Japan: Plan for Iraq withdrawal
Japan will withdraw its noncombat troops deployed in southern Iraq at the same time that British and Australian troops are pulled out, whenever that may be, Kyodo News agency said today. Japan has about 600 noncombat troops in Iraq to help with humanitarian projects.
Sweden: May Day turns ugly
Hundreds of thousands of people around the world turned out for May Day, with protests in Switzerland, Sweden, Turkey and Chile turning violent on the traditional workers’ holiday. In Sweden, police detained about 130 people after demonstrators smashed shop windows and attacked police with chairs as they marched through Stockholm. Video showed protesters in Istanbul fighting with police. About 40 protesters were detained, police said. In Berlin, youths pulled several large trash cans into the street and set them on fire toward the end of a daylong street festival and some threw bottles at police. About 100,000 workers took to the streets across Indonesia, protesting a labor law that would cut worker security.

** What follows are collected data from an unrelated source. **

Lemma validate_description_None s :
  ServicePost.validate_description s = None → (20 <= len s <= 2000)%Z.
Proof.
  unfold ServicePost.validate_description. repeat case_match; try done. lia.
Qed.

Lemma validate_category_None s :
  ServicePost.validate_category s = None → s ∈ CATEGORIES.
Proof. unfold ServicePost.validate_category. by case_decide. Qed.

Lemma validate_budget_None b :
  ServicePost.validate_budget b = None → (0 <= b)%Q.
Proof.
  unfold ServicePost.validate_budget.
  destruct (Qle_bool 0 b) eqn:E; [|done]. intros _. by apply Qle_bool_iff.
Qed.

Lemma validate_message_None s :
  Application.validate_message s = None → (10 <= len s <= 1000)%Z.
Proof.
  unfold Application.validate_message. repeat case_match; try done. lia.
Qed.

Lemma post_errors_None p : post_errors p = None → post_ok p.
Proof.
  unfold post_errors. rewrite first_error_None, !Forall_cons.
  intros (Ht & Hd & Hc & Hb & _).
  split; [by apply validate_title_None|].
  split; [by apply validate_description_None|].
  split; [by apply validate_category_None | by apply validate_budget_None].
Qed.

Lemma update_keeps_post_ok u p :
  update_errors u = None → post_ok p → post_ok (ServicePost.apply_update u p).
Proof.
  unfold update_errors. rewrite first_error_None, !Forall_cons.
  intros (Ht & Hd & Hc & Hb & _) (Pt & Pd & Pc & Pb).
  unfold post_ok, ServicePost.apply_update. simpl.
  destruct (ServicePost.title u), (ServicePost.description u),
    (ServicePost.category u), (ServicePost.budget u); simpl in *.
  all: repeat split.
  all: first [ apply validate_title_None; assumption
             | apply validate_description_None; assumption
             | by apply validate_category_None
             | by apply validate_budget_None
             | apply Pt | apply Pd | apply Pc | apply Pb ].
Qed.

Lemma parsed_review_ok seekerId providerId body :
  CreateReviewSchema.safeParse body = inr body →
  review_ok (new_review seekerId providerId body).
Proof.
  unfold CreateReviewSchema.safeParse, review_ok, new_review. simpl.
  destruct (CreateReviewSchema.rating body <? 1)%Z eqn:E1; [done|].
  destruct (5 <? CreateReviewSchema.rating body)%Z eqn:E2; [done|].
  apply Z.ltb_ge in E1, E2.
  destruct (CreateReviewSchema.comment body) as [c|]; simpl.
  - destruct (500 <? len c)%Z eqn:E3; [done|]. apply Z.ltb_ge in E3.
    intros _. split; [lia|]. intros ? [= <-]. pose proof (trim_len c). lia.
  - intros _. split; [lia | done].
Qed.

Lemma transition_documents_valid r w w' :
  transition w w' r → documents_valid w → documents_valid w'.
Proof.
  intros Ht (Hp & Ha & Hr).
  destruct Ht as [r Ep Ea Er _
    | m s b _ _ Hok Ep Ea Er _
    | s id b p _ _ _ _ Hok Ep Ea Er _
    | s id p _ _ _ Ep Ea Er _
    | t s b p _ _ _ _ _ _ Hok Ep Ea Er _
    | m t s id b a p _ _ _ _ _ Ep Ea Er _
    | s id a _ _ _ _ Ep Ea Er _
    | t s b a _ Hok _ _ _ _ Ep Ea Er _
    | s id rv _ _ Ep Ea Er _ ];
    (split; [|split]).
  all: try (intros k x; rewrite ?Ep, ?Ea, ?Er; by eauto).
  - intros k x. rewrite Ep, lookup_insert_Some.
    intros [[_ <-]|[_ Hk]]; [by apply post_errors_None | by eapply Hp].
  - intros k x. rewrite Ep, lookup_alter_Some.
    intros [(_ & q & Hq & ->)|[_ Hk]]; [|by eapply Hp].
    apply update_keeps_post_ok; [done | by eapply Hp].
  - intros k x. rewrite Ep, lookup_delete_Some. intros [_ Hk]. by eapply Hp.
  - intros k x. rewrite Ea, map_lookup_filter_Some. intros [Hk _].
    by eapply Ha.
  - intros k x. rewrite Ea, lookup_insert_Some.
    intros [[_ <-]|[_ Hk]]; [by apply validate_message_None | by eapply Ha].
  - intros k x. rewrite Ep. destruct m; [by eauto|].
    case_decide; [|by eauto].
    rewrite lookup_alter_Some.
    intros [(_ & q & Hq & ->)|[_ Hk]]; [|by eapply Hp].
    exact (Hp _ _ Hq).
  - intros k x. rewrite Ea, lookup_alter_Some.
    intros [(_ & q & Hq & ->)|[_ Hk]]; [exact (Ha _ _ Hq) | by eapply Ha].
  - intros k x. rewrite Ea, lookup_delete_Some. intros [_ Hk]. by eapply Ha.
  - intros k x. rewrite Er, lookup_insert_Some.
    intros [[_ <-]|[_ Hk]]; [by apply parsed_review_ok | by eapply Hr].
  - intros k x. rewrite Er, lookup_delete_Some. intros [_ Hk]. by eapply Hr.
Qed.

Iran: Denounces U.S. to U.N.
Iran denounced the United States on Monday for contemplating possible nuclear strikes against Iranian targets and urged the United Nations to take urgent action against what it called a dangerous violation of international law. Also Monday, Iran’s top nuclear negotiator, Ali Larijani, on Monday said Tehran was “ready for any kind of negotiation to achieve our rights,” renewing a call for further talks on the Islamic republic’s atomic program.
Switzerland: Species threatened
Polar bears and hippos are among more than 16,000 species of animals and plants threatened with global extinction, the World Conservation Union said today. According to the Swiss-based conservation group, the list includes one in three amphibians, a quarter of the world’s mammals and coniferous trees, and one in eight birds. The total number of species on the planet is unknown, with 15 million being the most widely accepted estimate. Up to 1.8 million are known today.